DATA PROVIDED Block Start

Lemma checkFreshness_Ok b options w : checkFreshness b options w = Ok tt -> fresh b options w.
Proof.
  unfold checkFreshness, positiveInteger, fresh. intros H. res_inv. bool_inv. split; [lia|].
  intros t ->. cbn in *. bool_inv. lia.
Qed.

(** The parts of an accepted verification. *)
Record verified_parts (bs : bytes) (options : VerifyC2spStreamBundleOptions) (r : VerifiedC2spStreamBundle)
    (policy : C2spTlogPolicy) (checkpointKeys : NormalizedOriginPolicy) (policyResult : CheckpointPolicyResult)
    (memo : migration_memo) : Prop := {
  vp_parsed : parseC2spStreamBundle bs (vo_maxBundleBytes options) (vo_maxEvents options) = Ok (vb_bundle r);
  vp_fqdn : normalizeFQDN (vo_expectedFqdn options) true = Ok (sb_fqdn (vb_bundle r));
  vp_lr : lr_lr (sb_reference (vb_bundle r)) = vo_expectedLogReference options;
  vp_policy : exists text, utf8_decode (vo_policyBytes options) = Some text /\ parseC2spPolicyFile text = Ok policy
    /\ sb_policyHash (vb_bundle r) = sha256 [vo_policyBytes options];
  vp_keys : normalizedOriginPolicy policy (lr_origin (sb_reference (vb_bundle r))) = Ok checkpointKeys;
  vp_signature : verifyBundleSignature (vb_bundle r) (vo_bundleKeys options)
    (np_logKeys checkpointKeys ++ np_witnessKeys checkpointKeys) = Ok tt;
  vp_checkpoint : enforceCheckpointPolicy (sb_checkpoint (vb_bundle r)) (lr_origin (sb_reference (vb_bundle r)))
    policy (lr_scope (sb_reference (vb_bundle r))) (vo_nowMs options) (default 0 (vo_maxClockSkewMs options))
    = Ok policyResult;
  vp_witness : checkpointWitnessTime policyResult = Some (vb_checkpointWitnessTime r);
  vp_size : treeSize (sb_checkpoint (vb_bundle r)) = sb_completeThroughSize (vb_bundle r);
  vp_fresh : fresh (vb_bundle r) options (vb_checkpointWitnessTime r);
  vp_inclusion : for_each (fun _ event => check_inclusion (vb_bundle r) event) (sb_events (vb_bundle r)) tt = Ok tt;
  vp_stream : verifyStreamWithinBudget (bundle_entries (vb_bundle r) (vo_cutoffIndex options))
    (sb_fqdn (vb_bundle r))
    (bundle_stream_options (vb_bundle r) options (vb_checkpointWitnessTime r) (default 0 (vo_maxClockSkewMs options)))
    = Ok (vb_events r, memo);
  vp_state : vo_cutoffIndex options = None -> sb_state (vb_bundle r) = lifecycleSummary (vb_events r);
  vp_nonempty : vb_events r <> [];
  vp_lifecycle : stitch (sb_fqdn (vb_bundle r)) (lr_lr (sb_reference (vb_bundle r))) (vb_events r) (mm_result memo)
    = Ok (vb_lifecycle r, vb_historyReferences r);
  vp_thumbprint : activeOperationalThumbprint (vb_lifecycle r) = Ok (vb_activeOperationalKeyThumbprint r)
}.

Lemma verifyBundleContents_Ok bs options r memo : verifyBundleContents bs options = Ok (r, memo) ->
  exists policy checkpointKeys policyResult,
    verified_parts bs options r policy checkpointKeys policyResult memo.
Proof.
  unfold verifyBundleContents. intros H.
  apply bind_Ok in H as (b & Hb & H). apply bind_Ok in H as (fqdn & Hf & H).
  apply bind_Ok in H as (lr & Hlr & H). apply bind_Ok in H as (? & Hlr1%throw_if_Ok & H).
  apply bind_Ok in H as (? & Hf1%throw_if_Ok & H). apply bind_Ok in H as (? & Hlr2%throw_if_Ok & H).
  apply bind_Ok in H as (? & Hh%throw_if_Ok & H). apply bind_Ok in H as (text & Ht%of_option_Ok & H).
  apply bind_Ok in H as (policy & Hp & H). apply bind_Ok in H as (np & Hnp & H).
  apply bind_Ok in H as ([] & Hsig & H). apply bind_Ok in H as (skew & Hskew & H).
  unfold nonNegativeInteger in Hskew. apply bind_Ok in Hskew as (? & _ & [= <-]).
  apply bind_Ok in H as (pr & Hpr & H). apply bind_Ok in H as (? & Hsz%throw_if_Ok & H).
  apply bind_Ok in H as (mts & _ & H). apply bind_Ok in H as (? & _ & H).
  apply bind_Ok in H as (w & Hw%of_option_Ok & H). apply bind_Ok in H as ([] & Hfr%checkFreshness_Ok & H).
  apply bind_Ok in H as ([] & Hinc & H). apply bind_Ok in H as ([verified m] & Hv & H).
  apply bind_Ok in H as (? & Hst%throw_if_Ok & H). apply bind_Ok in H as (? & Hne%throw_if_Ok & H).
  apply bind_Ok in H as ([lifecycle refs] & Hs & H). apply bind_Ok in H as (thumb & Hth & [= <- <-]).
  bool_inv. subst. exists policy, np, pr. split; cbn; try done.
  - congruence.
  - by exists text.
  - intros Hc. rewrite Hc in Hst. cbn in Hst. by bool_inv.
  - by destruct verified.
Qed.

DATA PROVIDED Block End

### REQUIRED ACTION
Everything in the listing above should be duplicated exactly.

### TASK RESULT
Lemma checkFreshness_Ok b options w : checkFreshness b options w = Ok tt -> fresh b options w.
Proof.
  unfold checkFreshness, positiveInteger, fresh. intros H. res_inv. bool_inv. split; [lia|].
  intros t ->. cbn in *. bool_inv. lia.
Qed.

(** The parts of an accepted verification. *)
Record verified_parts (bs : bytes) (options : VerifyC2spStreamBundleOptions) (r : VerifiedC2spStreamBundle)
    (policy : C2spTlogPolicy) (checkpointKeys : NormalizedOriginPolicy) (policyResult : CheckpointPolicyResult)
    (memo : migration_memo) : Prop := {
  vp_parsed : parseC2spStreamBundle bs (vo_maxBundleBytes options) (vo_maxEvents options) = Ok (vb_bundle r);
  vp_fqdn : normalizeFQDN (vo_expectedFqdn options) true = Ok (sb_fqdn (vb_bundle r));
  vp_lr : lr_lr (sb_reference (vb_bundle r)) = vo_expectedLogReference options;
  vp_policy : exists text, utf8_decode (vo_policyBytes options) = Some text /\ parseC2spPolicyFile text = Ok policy
    /\ sb_policyHash (vb_bundle r) = sha256 [vo_policyBytes options];
  vp_keys : normalizedOriginPolicy policy (lr_origin (sb_reference (vb_bundle r))) = Ok checkpointKeys;
  vp_signature : verifyBundleSignature (vb_bundle r) (vo_bundleKeys options)
    (np_logKeys checkpointKeys ++ np_witnessKeys checkpointKeys) = Ok tt;
  vp_checkpoint : enforceCheckpointPolicy (sb_checkpoint (vb_bundle r)) (lr_origin (sb_reference (vb_bundle r)))
    policy (lr_scope (sb_reference (vb_bundle r))) (vo_nowMs options) (default 0 (vo_maxClockSkewMs options))
    = Ok policyResult;
  vp_witness : checkpointWitnessTime policyResult = Some (vb_checkpointWitnessTime r);
  vp_size : treeSize (sb_checkpoint (vb_bundle r)) = sb_completeThroughSize (vb_bundle r);
  vp_fresh : fresh (vb_bundle r) options (vb_checkpointWitnessTime r);
  vp_inclusion : for_each (fun _ event => check_inclusion (vb_bundle r) event) (sb_events (vb_bundle r)) tt = Ok tt;
  vp_stream : verifyStreamWithinBudget (bundle_entries (vb_bundle r) (vo_cutoffIndex options))
    (sb_fqdn (vb_bundle r))
    (bundle_stream_options (vb_bundle r) options (vb_checkpointWitnessTime r) (default 0 (vo_maxClockSkewMs options)))
    = Ok (vb_events r, memo);
  vp_state : vo_cutoffIndex options = None -> sb_state (vb_bundle r) = lifecycleSummary (vb_events r);
  vp_nonempty : vb_events r <> [];
  vp_lifecycle : stitch (sb_fqdn (vb_bundle r)) (lr_lr (sb_reference (vb_bundle r))) (vb_events r) (mm_result memo)
    = Ok (vb_lifecycle r, vb_historyReferences r);
  vp_thumbprint : activeOperationalThumbprint (vb_lifecycle r) = Ok (vb_activeOperationalKeyThumbprint r)
}.

Lemma verifyBundleContents_Ok bs options r memo : verifyBundleContents bs options = Ok (r, memo) ->
  exists policy checkpointKeys policyResult,
    verified_parts bs options r policy checkpointKeys policyResult memo.
Proof.
  unfold verifyBundleContents. intros H.
  apply bind_Ok in H as (b & Hb & H). apply bind_Ok in H as (fqdn & Hf & H).
  apply bind_Ok in H as (lr & Hlr & H). apply bind_Ok in H as (? & Hlr1%throw_if_Ok & H).
  apply bind_Ok in H as (? & Hf1%throw_if_Ok & H). apply bind_Ok in H as (? & Hlr2%throw_if_Ok & H).
  apply bind_Ok in H as (? & Hh%throw_if_Ok & H). apply bind_Ok in H as (text & Ht%of_option_Ok & H).
  apply bind_Ok in H as (policy & Hp & H). apply bind_Ok in H as (np & Hnp & H).
  apply bind_Ok in H as ([] & Hsig & H). apply bind_Ok in H as (skew & Hskew & H).
  unfold nonNegativeInteger in Hskew. apply bind_Ok in Hskew as (? & _ & [= <-]).
  apply bind_Ok in H as (pr & Hpr & H). apply bind_Ok in H as (? & Hsz%throw_if_Ok & H).
  apply bind_Ok in H as (mts & _ & H). apply bind_Ok in H as (? & _ & H).
  apply bind_Ok in H as (w & Hw%of_option_Ok & H). apply bind_Ok in H as ([] & Hfr%checkFreshness_Ok & H).
  apply bind_Ok in H as ([] & Hinc & H). apply bind_Ok in H as ([verified m] & Hv & H).
  apply bind_Ok in H as (? & Hst%throw_if_Ok & H). apply bind_Ok in H as (? & Hne%throw_if_Ok & H).
  apply bind_Ok in H as ([lifecycle refs] & Hs & H). apply bind_Ok in H as (thumb & Hth & [= <- <-]).
  bool_inv. subst. exists policy, np, pr. split; cbn; try done.
  - congruence.
  - by exists text.
  - intros Hc. rewrite Hc in Hst. cbn in Hst. by bool_inv.
  - by destruct verified.
Qed.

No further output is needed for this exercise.